O Impetrante afirma ter sido preso em sua residência por Policiais Federais, em cumprimento a
mandado expedido pela Ministra-Relatora do Inquérito nº 529 (Registro nº 2006/0041450-1), em
trâmite perante o Superior Tribunal de Justiça, e “naquela oportunidade, algemaram e, mais ainda,
submeteram ao achincalhe público, pois o exibiram algemado à toda imprensa nacional.”
Segundo ele, a presente impetração é em tudo similar àquela impetrada em favor do
Desembargador Presidente do Tribunal de Justiça de Rondônia, Sebastião Teixeira Chaves, e do Juiz
José Jorge Ribeiro da Luz (HC 89.416), no qual foi concedido o mesmo benefício ora requerido.

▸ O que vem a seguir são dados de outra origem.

Lemma turn_count_self_reported_witness :
  dict_get (u "turn_count")
    (finalize hindi layman A 1
       (default []
          (caught (generate_dialogue JsonDecoder.json_loads 2
                     (always (uq "{'turn_count': 9, 'turns': [{'role': 'user', 'text': 'hi'}]}"))
                     A 1 layman hindi 1) None)))
  = Some (JInt 9).
Proof.
  apply (proj1 turn_count_self_reported JsonDecoder.json_loads 2
           (always (uq "{'turn_count': 9, 'turns': [{'role': 'user', 'text': 'hi'}]}"))
           A 1 layman hindi 1
           (uq "{'turn_count': 9, 'turns': [{'role': 'user', 'text': 'hi'}]}")
           [(u "turn_count", JInt 9); (u "turns", JList [turn_of (u "user") (u "hi")])]
           _ hindi layman A 1).
  - reflexivity.
  - vm_compute. reflexivity.
  - discriminate.
  - vm_compute. reflexivity.
Defined.

(** ** The fallback record *)

Lemma finish_parsed_no_valid data turns b idx c l case_id :
  let the_turns := dict_get_default (u "turns") (JList []) data in
  List.filter is_valid_turn (py_iter the_turns) = [] ->
  finish_parsed data turns b idx c l case_id
  = if truthy the_turns && negb (sized the_turns) then Raise TypeError else Return None.
Proof.
  intros the_turns Hnone. unfold finish_parsed.
  replace (dict_get_default (u "turns") JNull
             (stamped (without_extras (with_defaults data)) turns b idx c l case_id))
    with the_turns.
  - clearbody the_turns. destruct the_turns as [|[|]|z|lexeme|t|ts|d]; cbn [truthy sized negb].
    + reflexivity.
    + reflexivity.
    + reflexivity.
    + by destruct (z =? 0)%Z.
    + by destruct (float_is_zero lexeme).
    + destruct t as [|x t]; [reflexivity|].
      rewrite bool_decide_eq_false_2 by discriminate.
      cbn [negb andb py_len mbind py_bind length Nat.eqb]. by rewrite Hnone.
    + destruct ts as [|x ts]; [reflexivity|].
      cbn [negb andb py_len mbind py_bind length Nat.eqb]. by rewrite Hnone.
    + destruct d as [|x d]; [reflexivity|].
      cbn [negb andb py_len mbind py_bind length Nat.eqb]. by rewrite Hnone.
  - subst the_turns. unfold dict_get_default at 2. rewrite stamped_turns.
    rewrite without_extras_other by key_ne. by rewrite with_defaults_turns.
Qed.

(** Claim C3, as the code has it.  When the answer of the endpoint decodes
    to a non-empty mapping of which no structurally valid turn remains, the
    attempt yields no record and no fallback record is made:
    [generate_dialogue] returns None; only when the turns value is true or a
    non-zero number does it leave by the TypeError of [len] instead, which
    the caller catches as a failed attempt.  The fallback record, whose
    turn_count is the requested exchange count and whose language is the
    requested language, is substituted exactly when the answer does not
    decode to a non-empty mapping. *)
Theorem fallback_only_for_undecodable loads turns ep b idx c l case_id output res :
  (generate_via_openrouter ep None).1 = Some output ->
  safe_parse_json loads output = Return res ->
  match res with
  | Some (JDict (kv :: data)) =>
      let the_turns := dict_get_default (u "turns") (JList []) (kv :: data) in
      List.filter is_valid_turn (py_iter the_turns) = [] ->
      generate_dialogue loads turns ep b idx c l case_id
      = (if truthy the_turns && negb (sized the_turns)
         then Raise TypeError else Return None)
      /\ caught (generate_dialogue loads turns ep b idx c l case_id) None = None
  | _ =>
      exists r,
        generate_dialogue loads turns ep b idx c l case_id = Return (Some r) /\
        r = create_fallback_dialogue turns c b idx l case_id /\
        dict_get (u "turn_count") r = Some (JInt (Z.of_nat turns)) /\
        dict_get (u "language") r = Some (JStr (language_name l))
  end.
Proof.
  intros Ho Hp. unfold generate_dialogue. rewrite Ho, Hp. cbn [mbind py_bind].
  destruct res as [[| | | | | |[|kv data]]|];
    try (eexists; split; [reflexivity|]; split; [reflexivity|]; split; reflexivity).
  intros Hnone. cbn [truthy].
  rewrite (finish_parsed_no_valid (kv :: data) turns b idx c l case_id Hnone).
  cbv zeta. split; [reflexivity|].
  by destruct (truthy _ && negb (sized _)).
Qed.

Considerando que “o paciente é Conselheiro Vice-Presidente do Tribunal de Contas do Estado
de Rondônia e, como tal, por expressa injunção de estrutura constitucional goza das mesmas
prerrogativas dos membros do Poder Judiciário (...)”, requer lhe seja estendida a mesma decisão que
aos magistrados foi deferida.
Decido.
O pedido tem como objetivo precípuo impedir que as autoridades policiais algemem o Paciente
quando de sua condução para a prestação dos seus depoimentos, uma vez que a medida seria
excessiva e sem justificativa em face da conduta passiva por ele adotada em face da ordem de prisão.

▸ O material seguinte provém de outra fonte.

(** * depfunc: a dependency graph of actions resolved concurrently

    A shallow embedding of the Go package [depfunc]: the string set and
    multimap helpers, the [Graph] registry with its two adjacency maps,
    the root finder, the synchronous depth-first traversal of [Resolve],
    the goroutines it launches (as an interleaving step function over
    their program points) and the [Statistics] recorder. *)

From Stdlib Require Import ZArith Lia.
From stdpp Require Import base option list sets gmap strings relations.

Local Open Scope string_scope.
Local Open Scope list_scope.
Local Open Scope Z_scope.

(** ** Errors

    The package builds every error with [errors.New(msg)]. *)

Inductive error : Type :=
| errors_New (msg : string).

Definition err_name_empty : error := errors_New "name must not be empty".
Definition err_action_not_added : error := errors_New "action not added".
Definition err_parent_empty : error := errors_New "parent name must not be empty".
Definition err_parent_not_added : error := errors_New "parent action not added".
Definition err_cycle : error := errors_New "cycle detected".
Definition err_no_roots : error := errors_New "no roots in graph".

(** ** StringSet and stringmultimap *)

Module StringSet.
(** [type StringSet map[string]struct{}] *)
Definition t : Type := gset string.

Definition Contains (ss : gset string) (s : string) : bool := bool_decide (s ∈ ss).
Definition Add (ss : gset string) (s : string) : gset string := {[ s ]} ∪ ss.
Definition Remove (ss : gset string) (s : string) : gset string := ss ∖ {[ s ]}.
(** [len(ss)] *)
Definition len (ss : gset string) : Z := Z.of_nat (size ss).

(** The double quote written around every element. *)
Definition quote : string := String.String (Ascii.ascii_of_nat 34) EmptyString.

(** The loop of [String]: [i] counts the elements from 1 and a comma
    follows every element but the [len(ss)]-th. *)
Fixpoint String_loop (len i : nat) (keys : list string) (buf : string) : string :=
  match keys with
  | [] => buf
  | s :: keys =>
    let buf := (buf ++ quote ++ s ++ quote)%string in
    let buf := if (i <? len)%nat then (buf ++ ",")%string else buf in
    String_loop len (S i) keys buf
  end.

O Paciente investe-se na condição de Conselheiro Vice-Presidente do Tribunal de Contas do
Estado de Rondônia, o qual há de receber o tratamento de equanimidade em relação aos membros da
magistratura, conforme consta do art. 48, § 4º, da Constituição do Estado de Rondônia, segundo o
qual fica assegurado aos Conselheiros do Tribunal de Contas do Estado o mesmo tratamento
conferido aos Desembargadores do Tribunal de Justiça do Estado de Rondônia, em simetria ao que
previsto no art. 73 da Constituição da República, que reconhece aos Ministros do Tribunal de Contas
da União as mesmas prerrogativas conferidas aos Ministros do Superior Tribunal de Justiça.
O que se pede, pois, em resumo e fundamentalmente, é que o mesmo tratamento que foi
assegurado aos magistrados, no habeas corpus antes citado, seja garantido ao ora Paciente no sentido
da não imposição de uso de algemas.
Se a prisão é uma situação pública – e a sociedade tem o direito de saber quem a ela se submete
– é de se acolher como válida a assertiva feita no sentido de que se o Paciente se oferece às
providências policiais sem qualquer reação que coloque em risco a sua segurança, a de terceiros e a
ordem pública não há necessidade de uso superior ou desnecessário de força ou constrangimento.
Algema - uma palavra originária do idioma arábico, aljamaa e ali significando pulseira, é, na
atualidade, um instrumento empregado para impedir reações indevidas, agressivas ou incontroláveis
por presos em relação aos policiais, contra si mesmo ou contra outras pessoas.
Seu uso não se encontra disciplinado ainda hoje pela legislação processual penal vigente. A Lei
de Execuções Penais, em seu art. 199, determina que o emprego da algema seja regulamentado por
decreto federal, o que ainda não ocorreu. Nem por isso se há de pensar que a sua utilização possa ser
arbitrária ou tolerada sem as regras para o seu emprego, pois a forma juridicamente válida do seu uso
pode ser inferida a partir da interpretação dos princípios jurídicos vigentes.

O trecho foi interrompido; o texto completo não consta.